The effort is funded by a $2.4 million U01 grant from the National Institutes of Health, U01HL135842: Image-Based Multi-Scale Modeling Framework of the Cardiopulmonary System: Longitudinal Calibration and Assessment of Therapies in Pediatric Pulmonary Hypertension.

Keeping drugs on the job

Mandal’s simulation shows how well the polymers slow down the formation of crystals. Polymers are shown in red and green while drug molecules are maize and blue.
Computer simulations developed at the University of Michigan reveal how well drug additives stop the active ingredients from crystallizing in the digestive tract. They tested these simulations on the anti-seizure drug phenytoin.

“Most drugs are hydrophobic, so the mix of water and drugs is not stable,” said Taraknath Mandal, a research fellow in chemical engineering. “They spontaneously form a crystal.”

In the water-based environment of the stomach and small intestine, the active ingredients stick together, and then they don’t make it into the bloodstream. Pharma companies add polymers to drugs to get in the way of crystal growth, but the range of possible designs for these polymers is huge.

The computer simulations enable researchers to try out different polymers, looking for the best performance.

“These tools have never been used before on this problem,” said Ron Larson, the A. H. White Distinguished University Professor of Chemical Engineering and the George Granger Brown Professor of Chemical Engineering, who led the work. He and his team worked closely with researchers at Dow Chemical Company in Midland, Michigan, including WW (Trey) Porter, the team lead on the Dow side.

They tested the simulation with several drugs, focusing on how phenytoin interacted with a cellulose-based polymer – the stuff that makes up the cell walls in plants. They compared how different side groups on the cellulose chain affected how well the polymer kept phenytoin from crystallizing in the simulated gut environment.

The team tested two side-groups head to head – succinyl and acetyl. Both are needed to make a polymer effective in both the acidic environment of the stomach and the more neutral environment of the small intestine.

In the stomach, the succinyl groups have the full complement of hydrogen atoms, so they are not charged. They help the polymer interact with a hydrophobic drug like phenytoin. A charged polymer will be attracted to the water rather than the drug.

But once the polymers hit the small intestine, some hydrogen atoms strike out on their own, leaving the succinyl with a negative charge. Here, the acetyl groups take over helping to keep the polymer groups together even as the neutral succinyl groups expand. Larson and his group developed computer models to find the best balance.

Of course, patients don’t gain anything if the drug additives keep the drug from crystallizing but instead traps it in a web of polymers. Or, if the drugs are released too quickly, they can crystallize in the small intestine. Wenjun Huang, a doctoral student in chemical engineering, created a second simulation to test how well drugs leave the polymer webs.

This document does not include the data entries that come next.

(* ===== verification/ChunkedRoundtrip.v ===== *)
(** What the chunk writer writes is read back: bodies split into any chunks,
    with trailers. The assembly scan is assumed to return what the portable
    scan returns, as the repository's tests compare the two. *)
From stdpp Require Import base list numbers strings.
From Stdlib Require Import ZArith Lia ZifyBool.
From S2P Require Import Prelude Utils H1Scan Chunked ChunkedProofs.

Open Scope list_scope.
Open Scope Z_scope.

(** ** Lines *)

Lemma indexByteLoop_absent a c : Forall (fun x => x <> c) a -> indexByteLoop a c 0 = -1.
Proof.
  induction 1 as [| x a Hx _ IH]; [done |]. cbn [indexByteLoop]. replace (x =? c) with false by lia. rewrite indexByteLoop_shift, IH. done.
Qed.

(** The line ends at the newline when it is short enough. *)
Lemma line_end_at a rest : Forall (fun x => x <> 10) a -> zlen a < chunkedFramingLineMax -> line_end (a ++ 10 :: rest) = zlen a.
Proof.
  intros Ha Hl. pose proof (zlen_nonneg a). pose proof (zlen_nonneg rest). change (a ++ 10 :: rest) with (a ++ [10] ++ rest). rewrite app_assoc.
  assert (E : line_end (a ++ [10]) = zlen a).
  { unfold line_end, indexByteFrom, chunkedFramingLineMax in *. rewrite zdrop_0, ztake_ge by (rewrite zlen_snoc; lia).
    rewrite indexByteLoop_app, (indexByteLoop_absent a) by done. simpl. lia. }
  rewrite <- E. apply (proj1 (line_end_app (a ++ [10]) rest)). lia.
Qed.

Lemma hexDigits_all s rest : forallb hexValid s = true -> (match rest with c :: _ => hexValid c = false | [] => True end) ->
  hexDigits (s ++ rest) = zlen s.
Proof.
  intros Hs Hr. induction s as [| c s IH]; cbn [app hexDigits].
  - change (zlen (@nil Z)) with 0. destruct rest as [| c rest]; [done |]. cbn [hexDigits]. by rewrite Hr.
  - cbn [forallb] in Hs. apply andb_true_iff in Hs as [-> Hs]. rewrite IH, zlen_cons by done. done.
Qed.

Lemma zget_last (s : bytes) c : znth (s ++ [c]) (zlen (s ++ [c]) - 1) = c.
Proof. rewrite zlen_snoc. unfold znth, zlen. rewrite nth_lookup, lookup_app_r by lia. replace (Z.to_nat _ - length s)%nat with 0%nat by lia. done. Qed.

(** The size line the writer writes. *)
Lemma parse_size_line s size : spells hexValid hexLookup 16 s size -> 1 <= zlen s -> 0 <= size <= maxParsedLength ->
  parseChunkSizeLine (s ++ [13]) = Some size.
Proof.
  intros [Hv Hh] Hl Hs. unfold parseChunkSizeLine. rewrite zget_last. rewrite zlen_snoc. replace (zlen s + 1 =? 0) with false by lia.
  change (13 =? 13) with true. cbn [negb orb]. replace (zlen s + 1 - 1) with (zlen s) by lia. rewrite ztake_app_exact. cbv zeta.
  pose proof (hexDigits_all s [] Hv I) as Hd. rewrite app_nil_r in Hd. rewrite Hd, ztake_ge by lia.
  rewrite parse_hex_spec, Hv, Hh. replace (0 <? zlen s) with true by lia. replace (size <=? maxParsedLength) with true by lia. cbn [andb].
  rewrite zdrop_all by lia. done.
Qed.
Definition metaStep (d : HpackDecoder) (m : hpackRequestMeta) (b : Z) (data : bytes) : res requestErr (hpackRequestMeta * bytes) * HpackDecoder :=
  let bad d := (Err (errHpack ErrH2BadHeader), d) in
  let checked d m rest := (if maxHeaders <? m_headerCount m then Err (errHpack ErrTooManyHeaders) else Ok (m, rest), d) in
  if negb (Z.land b 0x80 =? 0) then
    let '(idx, n) := HpackDecodeInt data 7 in
    if n <=? 0 then bad d
    else
      let '(found, t) := lookupIndex (d_table d) idx in
      let d := with_table d t in
      match found with
      | None => bad d
      | Some (name, value) => match observeHeader m name value with None => bad d | Some m => checked d (count_header m) (zdrop n data) end
      end
  else if negb (Z.land b 0x40 =? 0) then
    let '(r, d) := metaName d 6 data in
    match r with
    | None => bad d
    | Some (name, data) =>
        let '(r, d) := decodeStringSelective d data true in
        match r with
        | None => bad d
        | Some (value, n) =>
            match observeHeader m name value with
            | None => bad d
            | Some m => checked (with_table d (addEntry (d_table d) name value)) (count_header m) (zdrop n data)
            end
        end
    end
  else if negb (Z.land b 0x20 =? 0) then
    if 0 <? m_headerCount m then (Err (errHpack ErrHpackSizeUpdateAfterField), d)
    else
      let '(maxSize, n) := HpackDecodeInt data 5 in
      if n <=? 0 then bad d
      else if u64 (protocolMaxSize (d_table d)) <? maxSize then (Err (errHpack ErrHpackTableSizeExceeded), d)
      else checked (with_table d (setMaxSize (d_table d) maxSize)) m (zdrop n data)
  else
    let '(r, d) := metaName d 4 data in
    match r with
    | None => bad d
    | Some (name, data) =>
        let '(r, d) := decodeStringSelective d data (wantValue name) in
        match r with
        | None => bad d
        | Some (value, n) => match observeHeader m name value with None => bad d | Some m => checked d (count_header m) (zdrop n data) end
        end
    end.

Fixpoint metaLoop (fuel : nat) (d : HpackDecoder) (m : hpackRequestMeta) (data : bytes) : option (res requestErr hpackRequestMeta * HpackDecoder) :=
  match data with
  | [] => Some (if validate m then Ok m else Err errH2MalformedRequest, d)
  | b :: _ =>
      match fuel with
      | O => None
      | S fuel => match metaStep d m b data with (Err e, d) => Some (Err e, d) | (Ok (m, rest), d) => metaLoop fuel d m rest end
      end
  end.
Definition DecodeRequestMeta (allow : bool) (d : HpackDecoder) (data : bytes) : option (res requestErr hpackRequestMeta * HpackDecoder) :=
  metaLoop (length data) d (newMeta allow) data.

End Request.
(** ** The bookkeeping of the table *)

Definition book (t : dynTable) : Z * Z * Z * bool := (dynRefBytes t, dynNameMax t, tableGen t, memoValid t).

Lemma dynPut_book t i e : book (dynPut t i e) = book t.
Proof. unfold dynPut. by destruct (0 <? _). Qed.

Lemma evictLoop_book fuel t extra : book (evictLoop fuel t extra) = book t.
Proof. revert t. induction fuel as [| fuel IH]; intros t; cbn [evictLoop]; [done |]. cbv zeta. destruct (_ && _); [| done]. rewrite IH. apply (dynPut_book t). Qed.

Lemma growDynRing_book t : book (growDynRing t) = book t.
Proof. unfold growDynRing. cbv zeta. by destruct (_ <=? _). Qed.

Lemma addEntry_book t name value : book (addEntry t name value) = (dynRefBytes t, Z.max (dynNameMax t) (zlen name), u64 (tableGen t + 1), false).
Proof.
  unfold addEntry. cbv zeta. set (t0 := set_meta t _ _ _ _ _). set (t1 := evict t0 _). assert (H1 : book t1 = book t0) by apply evictLoop_book. set (t2 := if _ && _ then growDynRing t1 else t1).
  assert (H2 : book t2 = book t0) by (subst t2; destruct (_ && _); [rewrite growDynRing_book |]; exact H1). destruct ((_ <=? maxTableSize t2) && _); [| exact H2]. transitivity (book t2); [exact (dynPut_book (set_span t2 _ _ _) 0 _) | exact H2].
Qed.
Lemma request_wellFormed limit maxList allow s data hs m s' : servedRequest limit maxList allow s data = Some (Ok (hs, m), s') -> wellFormed allow hs m.
Proof.
  unfold servedRequest. destruct (specRequestLoop _ limit s _ [] data) as [[[[hs0 m0] | e] s0] |] eqn:E; [| done | done]. cbv zeta. destruct (maxList <? _); [done |]. intros [= <- <- _].
  destruct (loop_reads _ _ _ _ _ _ _ _ _ allow ltac:(exists [], []; split; [done | apply readSoFar_start]) E) as [(ps & rs & -> & R) Hv]. exists ps, rs. pose proof (validate_form _ _ _ _ R Hv). unfold declaredLength. split_and!; try apply R; [by destruct (simpleForm data); [right | left] | | | done].
  - intros v Hin. destruct (rf_length _ _ _ _ R v Hin) as [-> ->]. done.
  - destruct (m_hasContentLength m0) eqn:Eh; [| done]. intros _. by apply (rf_declared _ _ _ _ R).
Qed.

Definition acceptedOk (allow : bool) (maxList : Z) (r : blockResult) : Prop :=
  match r with asRequest (Ok (hs, req, isRoot)) => exists m, req = visible m /\ isRoot = isRootRequest m /\ wellFormed allow hs m /\ fieldListSize hs <= maxList | _ => True end.

Lemma specRead_accepted limit maxList allow s blocks rs s' : servedReadBlocks limit maxList allow s blocks = Some (rs, s') -> Forall (acceptedOk allow maxList) rs.
Proof.
  revert s rs. induction blocks as [| [data | data] blocks IH]; intros s rs; cbn [servedReadBlocks]; [by intros [= <- _] | |].
  - destruct (servedRequest limit maxList allow s data) as [[r s1] |] eqn:E; [| done]. destruct (servedReadBlocks _ _ _ s1 blocks) as [[rs1 s2] |] eqn:E1; [| done]. intros [= <- <-]. constructor; [| by eapply IH]. destruct r as [[hs m] | e]; [| done]. exists m. split_and!; [done | done | by eapply request_wellFormed |].
    unfold servedRequest in E. destruct (specRequestLoop _ limit s _ [] data) as [[[[hs0 m0] | e] s0] |]; [| done | done]. cbv zeta in E. destruct (maxList <? _) eqn:El; [done |]. injection E as <- _ _. clear - El. lia.
  - destruct (specDecode limit s data) as [[r s1] |]; [| done]. destruct (servedReadBlocks _ _ _ s1 blocks) as [[rs1 s2] |] eqn:E1; [| done]. intros [= <- <-]. constructor; [exact I | by eapply IH].
Qed.

(** C28: whatever a connection sends, an HTTP/2 request the decoder accepts is
    well formed: its pseudo-header fields are known, come first and occur once,
    ":protocol" only where extended CONNECT is allowed; every other field has a
    lower-case name, a value without line breaks or surrounding blanks and does
    not speak of the connection; method, scheme, authority and path are those
    fields, the path with its dot segments resolved; all content-length fields
    declare the length the request reports; an ordinary request has a method, a
    scheme and a path that starts with a slash ("*" for OPTIONS), CONNECT has an
    authority alone; and the fields are within the limit on the header list. *)
Theorem h2_request_wellformed hash limit maxList allow blocks rs rd' : 0 <= limit < 2 ^ 32 -> Forall (fun b => bytes_ok (blockBytes b) /\ zlen (blockBytes b) < 2 ^ 63) blocks ->
  readBlocks hash (newRequestDecoder limit maxList allow) blocks = Some (rs, rd') -> Forall (acceptedOk allow maxList) rs.
Proof.
  intros Hl Hb Hr. destruct (readBlocks_refines hash limit blocks (newRequestDecoder limit maxList allow) (limit, []) Hl ltac:(apply newRequestDecoder_ok; lia) Hb) as (rs1 & rd1 & s1 & E1 & E2 & _). rewrite E1 in Hr. injection Hr as <- <-. by eapply specRead_accepted.
Qed.

Lemma h2_request_wellformed_witness : exists rs rd', readBlocks (fun _ => 0) (newRequestDecoder 4096 200 false) demo_connection = Some (rs, rd') /\ length rs = 7%nat /\ Forall (acceptedOk false 200) rs.
Proof.
  assert (Hl : 0 <= 4096 < 2 ^ 32) by lia.
  assert (Hb : Forall (fun b => bytes_ok (blockBytes b) /\ zlen (blockBytes b) < 2 ^ 63) demo_connection) by (unfold bytes_ok, is_u8; apply (bool_decide_unpack _); by vm_compute).
  destruct (readBlocks (fun _ => 0) (newRequestDecoder 4096 200 false) demo_connection) as [[rs rd'] |] eqn:E; [| vm_compute in E; discriminate E].
  exists rs, rd'. split; [reflexivity |]. split; [vm_compute in E; injection E as <- _; reflexivity |]. exact (h2_request_wellformed (fun _ => 0) 4096 200 false demo_connection rs rd' Hl Hb E).
Defined.

(** ** Where the code differs from what it says *)

Definition outcome {A B : Type} (r : option (res requestErr A * B)) : option (res requestErr A) := fst <$> r.

(** A GET with the path "/a/../b", and one with a content-length that is a
    literal without indexing. *)
Definition dottedBlock : bytes := [0x82; 0x04; 7] ++ str "/a/../b" ++ [0x87].
Definition lengthBlock : bytes := [0x82; 0x84; 0x87; 0x0f; 0x0d; 1; 53].

(** Two places where the HPACK request decoder does not do what it says.
    [DecodeIntoRequest] "decodes like [DecodeInto]", but on a simple GET the list
    has the path with its dot segments removed instead of the one sent; and
    [DecodeRequestMeta], which only skips values it does not need, refuses a
    request that [DecodeRequest] accepts, because it checks the empty string it
    read in place of a content-length. *)
Theorem hpack_request_divergences :
  let hash := fun _ : bytes => 0 in let d := newHpackDecoder 4096 in
  (exists d', DecodeInto hash d dottedBlock = Some (Ok (simpleHeaders (str "/a/../b")), d')) /\
  (exists m d', DecodeIntoRequest hash false d dottedBlock = Some (Ok (simpleHeaders (str "/b"), m), d')) /\
  (exists hs m d', DecodeIntoRequest hash false d lengthBlock = Some (Ok (hs, m), d') /\ declaredLength m = 5) /\
  outcome (DecodeRequestMeta hash false d lengthBlock) = Some (Err (errHpack ErrH2BadHeader)).
Proof. cbv zeta. split_and!; [eexists; vm_compute; reflexivity | eexists _, _; vm_compute; reflexivity | eexists _, _, _; split; vm_compute; reflexivity | vm_compute; reflexivity]. Qed.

“Our simulation results are the first ones to directly show the role of each individual functional group in the polymer,” said Huang. “We can see the polymer-drug aggregates form, and we can see how drugs are released from the aggregates.”

Green and red polymers help keep maize and blue drug molecules from crystallizing. Credit: Taraknath Mandal, Larson Lab, University of Michigan.
Again, a balance between the succinyl and acetyl groups is needed to achieve the right pace, and the balance is different for different drugs.

“We are beginning to learn how to determine computationally which modifications to the polymer will be most effective at interacting with a given drug and thereby help in the design of better polymers to enhance drug delivery,” said Larson.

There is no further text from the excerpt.